Notre cher ministre signs whatever papers he is given without looking at them. At one point he ignores an appointment in order to play some elaborate form of solitaire with his assistant, whilst a visitor waits in an antechamber. He even has a bench press set up for when he's really at a loose end. Eventually his resignation is forced, he is made a scapegoat out of, and his materialist wife leaves him for a more senior mandarin who doubtlessly will fulfil her burgeoning desire for baubles, gewgaws, fashionable clothes and pretentious statues. This is portrayed to us as the best thing that could happen to him. He spends more time with his friends, getting drunk and chinwagging, meeting old flames, finding new flames, playing the guitar. These scenes take up a large proportion of the film. It's difficult to describe this section, except that it's a manual on how to live. Red wine, the company of scoundrels, good eating, carousing, spending time with the angelic nieces, planting trees etc.

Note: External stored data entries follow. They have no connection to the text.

(** A submission releases an expired key and adds a row, or does nothing. *)
Lemma submit_table env f request key db (r : R) db' r' res :
  alone env → submit_job env f request key db r = (db', r', res) →
  jobs_table db' = jobs_table db ∨
  ∃ job, build_job (now_build env) (new_id env) (db_now env) request key = Ok job ∧
    jobs_table db !! new_id env = None ∧
    jobs_table db' = <[new_id env := job]> (after_release env key (jobs_table db)).
Proof using PostgresLaws0.
  intros Ha Hsub.
  assert (∃ res', run_session (create_job env request key) db = (db', res')) as [res' Hrun].
  { unfold submit_job, submit_job_over in Hsub. cbn [db_call] in Hsub. destruct (run_session _ db) as [d [[job c]|e]]; repeat case_match;
      simplify_eq; eauto. }
  destruct (create_job_cases env request key db db' res' Ha Hrun)
    as [[-> _]|(job & Hb & _ & _ & Hnew & Ht)]; [by left|]. right. by exists job.
Qed.

Lemma submit_evolves env f request key db (r : R) db' r' res :
  alone env → submit_job env f request key db r = (db', r', res) →
  table_wf (jobs_table db) → table_evolves ∅ (jobs_table db) (jobs_table db').
Proof using PostgresLaws0.
  intros Ha [->|(job & Hb & Hnew & ->)]%submit_table Hw; [by apply table_evolves_refl| |done].
  pose proof (build_job_wf _ _ _ _ _ _ Hb) as Hjob.
  assert (∀ i r0, jobs_table db !! i = Some r0 → ∃ r1,
    after_release env key (jobs_table db) !! i = Some r1 ∧ evolves ∅ r0 r1) as Hrel.
  { intros i r0 Hr0. unfold after_release. case_match; [|eauto using evolves_refl].
    rewrite lookup_release_key, Hr0. simpl. eexists. split; [done|].
    case_decide; [eauto using evolves_release_key|eauto using evolves_refl]. }
  split.
  - intros i r0 Hr0. rewrite lookup_insert_ne by (intros Heq; congruence). by apply Hrel.
  - intros i r1 Hn. rewrite lookup_insert. case_decide; [intros [= <-]; done|].
    unfold after_release. case_match; [|congruence]. by rewrite lookup_release_key, Hn.
Qed.

Lemma owner_evolves dl now a c db db' res :
  owner_call dl now a c db = (db', res) →
  table_wf (jobs_table db) → table_evolves ∅ (jobs_table db) (jobs_table db').
Proof using PostgresLaws0.
  intros Hc Hw. destruct (decide (delay_known a c)) as [Hd|Hd].
  - destruct (owner_call_cas dl now a c db Hd) as (db1 & Hu & Ht). rewrite Hc in Hu.
    simplify_eq. rewrite Ht. apply cas_evolves; [done|]. intros r Hwr Hp.
    apply call_fence_owns in Hp as Ho. apply owns_spec in Ho as [Hs _].
    destruct c; [by apply evolves_extend|by apply evolves_progress|by apply evolves_complete|].
    by eapply evolves_fail.
  - destruct (owner_call_no_delay dl now a c db Hd) as [res1 Hu]. rewrite Hc in Hu.
    simplify_eq. by apply table_evolves_refl.
Qed.

Lemma wf_sweepable db : table_wf (jobs_table db) → sweepable db.
Proof using Type. intros Hw i r Hr Hs. apply wf_recoverable; [by eapply Hw|done]. Qed.

Lemma recover_evolves now locked n db db' res :
  run_session (recover_expired_leases now locked n) db = (db', res) →
  table_wf (jobs_table db) →
  table_evolves ∅ (jobs_table db) (jobs_table db') ∧ ∃ rs, res = Ok rs.
Proof using PostgresLaws0.
  intros Hrun Hw. destruct (recover_expired_leases_spec now locked n db) as (db1 & Hu & Ht).
  { intros i r Hr Hs _. by eapply wf_sweepable. }
  rewrite Hrun in Hu. simplify_eq. split; [|eauto]. rewrite Ht.
  apply map_rows_evolves; [done|]. intros i r Hr (r' & -> & Hr')%list_elem_of_fmap.
  destruct (pg_select_facts locked (expired_query now n) db _ _) as (_ & Hin & _).
  destruct (Hin r' Hr') as [Hlk (Hs & He & _)%visible_expired].
  rewrite Hr in Hlk. simplify_eq. by apply evolves_settled; [eapply Hw|].
Qed.

Lemma activate_evolves now locked n db db' res :
  run_session (activate_due_scheduled_jobs now locked n) db = (db', res) →
  table_wf (jobs_table db) → table_evolves ∅ (jobs_table db) (jobs_table db').
Proof using PostgresLaws0.
  intros Hrun Hw. destruct (activate_spec now locked n db) as (db1 & rs & Hu & _ & Ht).
  rewrite Hrun in Hu. simplify_eq. rewrite Ht.
  apply map_rows_evolves; [done|]. intros i r Hr (r' & -> & Hr')%list_elem_of_fmap.
  destruct (pg_select_facts locked (due_query now n) db _ _) as (_ & Hin & _).
  destruct (Hin r' Hr') as [Hlk [[Hs _]%holds_due _]%visible_due].
  rewrite Hr in Hlk. simplify_eq. apply evolves_activate; [by eapply Hw|done].
Qed.

Lemma cancel_table f bq id db (r : R) db' r' res :
  cancel_job (λ db, db) f bq id db r = (db', r', res) →
  jobs_table db' = (cas id cancellable cancelled (jobs_table db)).1.
Proof using PostgresLaws0.
  intros Hrun. destruct (cancel_update db id) as (db1 & Hu & <-).
  unfold cancel_job, cancel_job_over in Hrun. cbn [db_call] in Hrun. rewrite Hu in Hrun. destruct ((cas _ _ _ _).2); [by simplify_eq|].
  rewrite run_get_job in Hrun. repeat case_match; by simplify_eq.
Qed.

Lemma cancel_evolves f bq id db (r : R) db' r' res :
  cancel_job (λ db, db) f bq id db r = (db', r', res) →
  table_wf (jobs_table db) → table_evolves ∅ (jobs_table db) (jobs_table db').
Proof using PostgresLaws0.
  intros ->%cancel_table Hw. apply cas_evolves; [done|]. intros; by apply evolves_cancel.
Qed.

Lemma retry_table f id db (r : R) db' r' res :
  retry_job (λ db, db) f id db r = (db', r', res) →
  jobs_table db' = (cas id failed retried (jobs_table db)).1.
Proof using PostgresLaws0.
  intros Hrun. destruct (retry_update db id) as (db1 & Hu & <-).
  unfold retry_job, retry_job_over in Hrun. cbn [db_call] in Hrun. rewrite Hu in Hrun. destruct ((cas _ _ _ _).2).
  - repeat case_match; by simplify_eq.
  - rewrite run_get_job in Hrun. repeat case_match; by simplify_eq.
Qed.

Lemma retry_evolves f id db (r : R) db' r' res :
  retry_job (λ db, db) f id db r = (db', r', res) →
  table_wf (jobs_table db) → table_evolves ∅ (jobs_table db) (jobs_table db').
Proof using PostgresLaws0.
  intros ->%retry_table Hw. apply cas_evolves; [done|]. intros; by apply evolves_retry.
Qed.

Lemma claim_evolves dl now tok id w ls db db' res :
  varchar_ok 128 w = true → run_session (claim_job dl now tok id w ls) db = (db', res) →
  table_wf (jobs_table db) → table_evolves {[tok]} (jobs_table db) (jobs_table db').
Proof using PostgresLaws0.
  intros Hlen Hrun Hw. destruct (claim_job_cas dl now tok id w ls db Hlen) as (db1 & Hu & Ht).
  rewrite Hrun in Hu. simplify_eq. rewrite Ht. apply cas_evolves; [done|].
  intros; by apply evolves_claim.
Qed.

Lemma table_evolves_mono (F G : gset uuid) t t' :
  F ⊆ G → table_evolves F t t' → table_evolves G t t'.
Proof using Type.
  intros HFG [Hold Hnew]. split; [|done]. intros i r Hr.
  destruct (Hold i r Hr) as (r' & Hr' & [? ? ? Htok ?]). exists r'. split; [done|].
  split; [done..| |done]. intros t0 Ht0. destruct (Htok t0 Ht0); [by left|right; by apply HFG].
Qed.

(** What a sweep and an activation leave as it is. *)
Lemma sweep_spares now locked n db db' res i r :
  run_session (recover_expired_leases now locked n) db = (db', res) →
  table_wf (jobs_table db) → jobs_table db !! i = Some r → expired now r = false →
  jobs_table db' !! i = Some r.
Proof using PostgresLaws0.
  intros Hrun Hw Hr Hn. destruct (recover_expired_leases_spec now locked n db) as (db1 & Hu & Ht).
  { intros j r0 Hr0 Hs _. by eapply wf_sweepable. }
  rewrite Hrun in Hu. simplify_eq. rewrite Ht, lookup_map_rows, Hr. cbn.
  rewrite bool_decide_false; [done|]. intros (r' & Hid & Hr')%list_elem_of_fmap.
  destruct (pg_select_facts locked (expired_query now n) db _ _) as (_ & Hin & _).
  destruct (Hin r' Hr') as [Hlk (_ & He & _)%visible_expired].
  rewrite <-Hid, Hr in Hlk. simplify_eq. congruence.
Qed.

Lemma activation_spares now locked n db db' res i r :
  run_session (activate_due_scheduled_jobs now locked n) db = (db', res) →
  jobs_table db !! i = Some r → status r ≠ SCHEDULED → jobs_table db' !! i = Some r.
Proof using PostgresLaws0.
  intros Hrun Hr Hn. destruct (activate_spec now locked n db) as (db1 & rs & Hu & _ & Ht).
  rewrite Hrun in Hu. simplify_eq. rewrite Ht, lookup_map_rows, Hr. cbn.
  rewrite bool_decide_false; [done|]. intros (r' & Hid & Hr')%list_elem_of_fmap.
  destruct (pg_select_facts locked (due_query now n) db _ _) as (_ & Hin & _).
  destruct (Hin r' Hr') as [Hlk [[Hs _]%holds_due _]%visible_due].
  rewrite <-Hid, Hr in Hlk. simplify_eq.
Qed.

(** Every step, on a well-formed database, evolves the table and mints only tokens
    nobody had. *)
Lemma step_evolves s s' :
  step s s' → table_wf (T s) →
  table_evolves (minted s' ∖ minted s) (T s) (T s') ∧ minted s ⊆ minted s'.
Proof using PostgresLaws0.
  intros Hstep Hw. destruct Hstep; simpl.
  2: { split; [|set_solver]. eapply table_evolves_mono, claim_evolves; eauto. set_solver. }
  all: split; [|done]; eapply table_evolves_mono; [apply empty_subseteq|].
  - by eapply submit_evolves.
  - by eapply owner_evolves.
  - by eapply activate_evolves.
  - by eapply recover_evolves.
  - by eapply cancel_evolves.
  - by eapply retry_evolves.
  - by apply table_evolves_refl.
Qed.

Lemma steps_wf s s' : rtc step s s' → table_wf (T s) → table_wf (T s').
Proof using PostgresLaws0.
  induction 1 as [s|s1 s2 s3 H12 H23 IH]; [done|]. intros Hw. apply IH.
  by eapply table_evolves_wf, step_evolves.
Qed.

Lemma reachable_wf s : reachable s → table_wf (T s).
Proof using PostgresLaws0.
  intros (s0 & [Hi _] & Hs). apply (steps_wf _ _ Hs). rewrite Hi. apply map_Forall_empty.
Qed.

(** Tokens in the table have been minted. *)
Definition tokens_minted s : Prop :=
  ∀ i r t, T s !! i = Some r → execution_token r = Some t → t ∈ minted s.

Lemma step_tokens s s' :
  step s s' → table_wf (T s) → tokens_minted s → tokens_minted s'.
Proof using PostgresLaws0.
  intros Hst Hw Htok i r' t Hr' Ht. destruct (step_evolves _ _ Hst Hw) as [[Hold Hnew] Hsub].
  destruct (T s !! i) as [r|] eqn:Hr.
  - destruct (Hold i r Hr) as (r1 & Hr1 & Hev). rewrite Hr' in Hr1. simplify_eq.
    destruct (ev_token _ _ _ Hev t Ht) as [Ht'|Ht']; [by eapply Hsub, Htok|].
    by apply elem_of_difference in Ht' as [? _].
  - destruct (Hnew i r' Hr Hr') as (_ & _ & _ & _ & Hun & _). congruence.
Qed.

Lemma reachable_tokens s : reachable s → tokens_minted s.
Proof using PostgresLaws0.
  intros (s0 & [Hi Hm] & Hs).
  assert (table_wf (T s0)) as Hw by (rewrite Hi; apply map_Forall_empty).
  assert (tokens_minted s0) as Ht by (intros i r t; by rewrite Hi, lookup_empty).
  clear Hi Hm. induction Hs as [s|s1 s2 s3 H12 H23 IH]; [done|].
  apply IH; [by eapply steps_wf; [apply rtc_once|]|by eapply step_tokens].
Qed.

This is not the most practicable advice say to a denizen of the chaotic comfortless Europe of the Dardenne Brothers. It helps to have well-heeled family members, inheritances and privileges in this film. Gardens in Autumn doubtlessly plays very well to the high bourgeois close to retirement. However even a quarter-life steppenwolf such as myself can take solace that someone else out there is aware of the ridiculous commodification of life, the banality of officialdom, the futility of grasping ambition and the meaninglessness of materialism. A peaceful park bench, tapering rays of light, a little rustling waltz of dry leaves, and a hipflask offer more than the purse of Mammon can hold.

The last images of the film are shots of rustling autumn trees, not soon until the leaves drops, Carpe Diem is the message! One thing that I forgot to say and which is truly ludicrous, but is reflexive to the message of the film, is that Iosseliani has Michel Piccoli playing Vincent's mother. He's just enjoying himself, and the happiness rubs off.

There's a Georgian nod in here from ex-pat Iosseliani with some Pirosmani prints or reproductions on the walls of various apartments (a primitive Georgian artist of whom director Giorgi Shenegalaya made a masterpiece biopic).

William Lubtchansky did the cinematography for this movie, his credits are a litany of great movies of the last forty years, working with Rivette, Garrel, Godard, Varda, Straub, and Lanzmann, no fool in other words. So the film is shot well. At one point Vincent is returning to his flat, which he hasn't visited since becoming monsieur le ministre, he is clearing out his room and flings open the shutters to let some light in, this opens up to us the placid image of a young woman serenely dressed in a cloud of white at her writing table in the building across the way. Really there was thought put into the imagery here.

This movie played almost nowhere in 2006, in the US I think it was limited solely to the New York Film Festival. And it's still played pretty much nowhere. I had to make a pilgrimage to London to see it as it wasn't showing in the regions. At least a small bunch of us folks remember it and were comforted by the wonderful Gardens in Autumn.